Distinct nuclear factor-κB/Rel proteins have opposing modulatory effects in glutamate-induced cell death in HT22 cells

Members of the nuclear factor-κB (NF-κB)/Rel family (p50, p52, p65 (RelA), RelB and c-Rel) is sequestered in the cytoplasm through its tight association with the inhibitor of NF-κB (IκB). NF-κB has been shown to function as key regulators of either cell death or survival in neurons after activation of the cells by various extracellular signals. In the study presented here, we investigated whether the selective activation of diverse NF-κB/Rel family members in HT22 cells might lead to distinct effects on glutamate-induced cell death. Exposing HT22 cells to glutamate, which blocks cystine uptake into the cells via inhibition of the glutamate-cystine antiporter, resulted in a transient activation of IκB and NF-κB/Rel and caused delayed cell death.
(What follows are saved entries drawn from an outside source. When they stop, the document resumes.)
(* ===== verification/OforkTable.v ===== *)
(** * Open forks: the invariant

    What makes a fork table consistent, and what opening, closing, looking up and rekeying
    a fork do to a consistent table. *)

From S2P Require Import Prelude Ofork OforkFacts.

(** ** The invariant *)

Definition listed (B : gmap loc fork) (H : list loc) : list fork := omap (B !!.) H.

(** All but the ring: every slot in use holds the fork of that number, the hash table
    holds all forks, a number is either free or in use, and the counts are right. *)
Record base (s : st) (free : list Z) (H : list loc) : Prop := {
  ba_slots : exists slots, oforks (tab s) = Some slots /\ zlen slots = nforks (tab s) /\
    forall i p, slots !! i = Some (Some p) <-> exists f, bodies (forks s) !! p = Some f /\ of_refnum f = Z.of_nat i;
  ba_size : 2 <= nforks (tab s) <= 65535;
  ba_hash : hashed (ofork_table (tab s)) (forks s) H;
  ba_all : forall p, is_Some (forks s !! p) -> p ∈ H;
  ba_refs : free ++ (of_refnum <$> listed (bodies (forks s)) H) ≡ₚ Z.of_nat <$> seq 1 (Z.to_nat (nforks (tab s)) - 1);
  ba_ads : counted (owners (forks s)) (ads s);
  ba_count : of_curr_forks (tab s) = zlen H /\ of_curr_forks (tab s) <= of_peak_forks (tab s)
}.

Record consistent (s : st) (free : list Z) (H : list loc) : Prop := {
  co_base : base s free H;
  co_ring : ring (tab s) free;
  co_cap : of_freeq_cap (tab s) = nforks (tab s) + 1
}.

Lemma ring_ext t t' free : of_freeq t' = of_freeq t -> of_freeq_cap t' = of_freeq_cap t -> of_freeq_head t' = of_freeq_head t ->
  of_freeq_tail t' = of_freeq_tail t -> ring t free -> ring t' free.
Proof. intros E1 E2 E3 E4 []. split; rewrite ?E1, ?E2, ?E3, ?E4; done. Qed.

Lemma listed_live B H : (forall p, p ∈ H -> is_Some (B !! p)) -> length (listed B H) = length H.
Proof.
  induction H as [|p H IH]; intros Hl; [done|]. destruct (Hl p ltac:(set_solver)) as [f Hf]. unfold listed in *. cbn. rewrite Hf. cbn.
  rewrite IH; [done|]. set_solver.
Qed.

Lemma listed_elem B H f : f ∈ listed B H <-> exists p, p ∈ H /\ B !! p = Some f.
Proof. unfold listed. apply list_elem_of_omap. Qed.

Lemma listed_ext B B' H : (forall p, p ∈ H -> B' !! p = B !! p) -> listed B' H = listed B H.
Proof.
  induction H as [|p H IH]; intros Hl; [done|]. unfold listed in *. cbn. rewrite (Hl p), IH by set_solver. done.
Qed.

Lemma bodies_lookup h p : bodies h !! p = body <$> h !! p.
Proof. apply lookup_fmap. Qed.
Lemma owners_lookup h p : owners h !! p = of_ad <$> h !! p.
Proof. apply lookup_fmap. Qed.

Section Base.
Context (s : st) (free : list Z) (H : list loc) (Hb : base s free H).

Lemma base_nodup : NoDup (free ++ (of_refnum <$> listed (bodies (forks s)) H)).
Proof. rewrite (ba_refs _ _ _ Hb). apply (NoDup_fmap_2 _). apply NoDup_seq. Qed.

Lemma base_range x : x ∈ free ++ (of_refnum <$> listed (bodies (forks s)) H) -> 1 <= x < nforks (tab s).
Proof. rewrite (ba_refs _ _ _ Hb). intros (n & -> & Hn)%list_elem_of_fmap. apply elem_of_seq in Hn. lia. Qed.

Lemma base_length : zlen free + zlen H = nforks (tab s) - 1.
Proof.
  pose proof (ba_size _ _ _ Hb). pose proof (Permutation_length (ba_refs _ _ _ Hb)) as E.
  rewrite length_app, !length_fmap, length_seq, listed_live in E; [lia|].
  intros p Hp. rewrite bodies_lookup. destruct (ha_live _ _ _ (ba_hash _ _ _ Hb) p Hp) as [o ->]. eauto.
Qed.

Lemma base_fork p o : forks s !! p = Some o -> p ∈ H /\ of_refnum (body o) ∈ of_refnum <$> listed (bodies (forks s)) H.
Proof.
  intros Ho. assert (p ∈ H) as Hp by (apply (ba_all _ _ _ Hb); eauto). split; [done|]. apply list_elem_of_fmap. exists (body o). split; [done|].
  apply listed_elem. exists p. by rewrite bodies_lookup, Ho.
Qed.

Lemma base_slot_free x : x ∈ free -> slot_read x s = Ok (None, s).
Proof.
  intros Hx. destruct (ba_slots _ _ _ Hb) as (slots & Hs & Hl & Hin). pose proof (base_range x ltac:(set_solver)) as Hr.
  unfold slot_read, mbind, M_bind, get. rewrite Hs. destruct (lookup_lt_is_Some_2 slots (Z.to_nat x) ltac:(lia)) as [v Hv]. rewrite Hv.
  destruct v as [p|]; [exfalso|done]. apply Hin in Hv as (f & Hf & Hn). rewrite bodies_lookup in Hf. destruct (forks s !! p) as [o|] eqn:Ho; [|done].
  injection Hf as <-. destruct (base_fork p o Ho) as [_ Hin2]. rewrite Z2Nat.id in Hn by lia. rewrite Hn in Hin2.
  pose proof base_nodup as (_ & Hd & _)%NoDup_app. by apply (Hd x).
Qed.

Lemma base_slot_used p o : forks s !! p = Some o -> slot_read (of_refnum (body o)) s = Ok (Some p, s).
Proof.
  intros Ho. destruct (ba_slots _ _ _ Hb) as (slots & Hs & Hl & Hin). destruct (base_fork p o Ho) as [_ Hin2].
  pose proof (base_range _ ltac:(apply elem_of_app; right; exact Hin2)) as Hr.
  unfold slot_read, mbind, M_bind, get. rewrite Hs. assert (slots !! Z.to_nat (of_refnum (body o)) = Some (Some p)) as ->; [|done].
  apply Hin. exists (body o). rewrite bodies_lookup, Ho. split; [done|]. lia.
Qed.

Lemma base_unique p q o o' : forks s !! p = Some o -> forks s !! q = Some o' -> of_refnum (body o) = of_refnum (body o') -> p = q.
Proof.
  intros Ho Ho' E. pose proof (base_slot_used p o Ho) as E1. pose proof (base_slot_used q o' Ho') as E2. rewrite E in E1. congruence.
Qed.

End Base.

(** ** Closing *)

Lemma listed_without B H p f : NoDup H -> p ∈ H -> B !! p = Some f ->
  listed B H ≡ₚ f :: listed (delete p B) (without p H).
Proof.
  intros Hnd Hp Hf. apply list_elem_of_split in Hp as (l1 & l2 & ->). rewrite without_mid by done.
  apply NoDup_app in Hnd as (_ & H1 & [H2 _]%NoDup_cons).
  rewrite (listed_ext B (delete p B)).
  - unfold listed. rewrite !omap_app. cbn. rewrite Hf. cbn. by rewrite Permutation_middle.
  - intros q Hq. rewrite lookup_delete_ne; [done|]. intros <-. apply elem_of_app in Hq as [Hq|Hq]; [|done]. apply (H1 p Hq). set_solver.
Qed.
Aspirin, which has been shown to block phosphorylation of the IκB component of the cytoplasmic NF-κB complex, significantly suppressed glutamate-induced cell death, whereas the NF-κB decoy oligonucleotide potentiated it. The inhibition of NF-κB/Rel protein expression by antisense oligonucleotides showed that p65 is involved in glutamate-mediated cell death, whereas p50 is involved in inhibitory pathways of the cell death. These findings suggest that in HT22 cells, the balance between promoting and presenting cell death to glutamate-induced oxidative stress relies on the activation of distinct NF-κB proteins.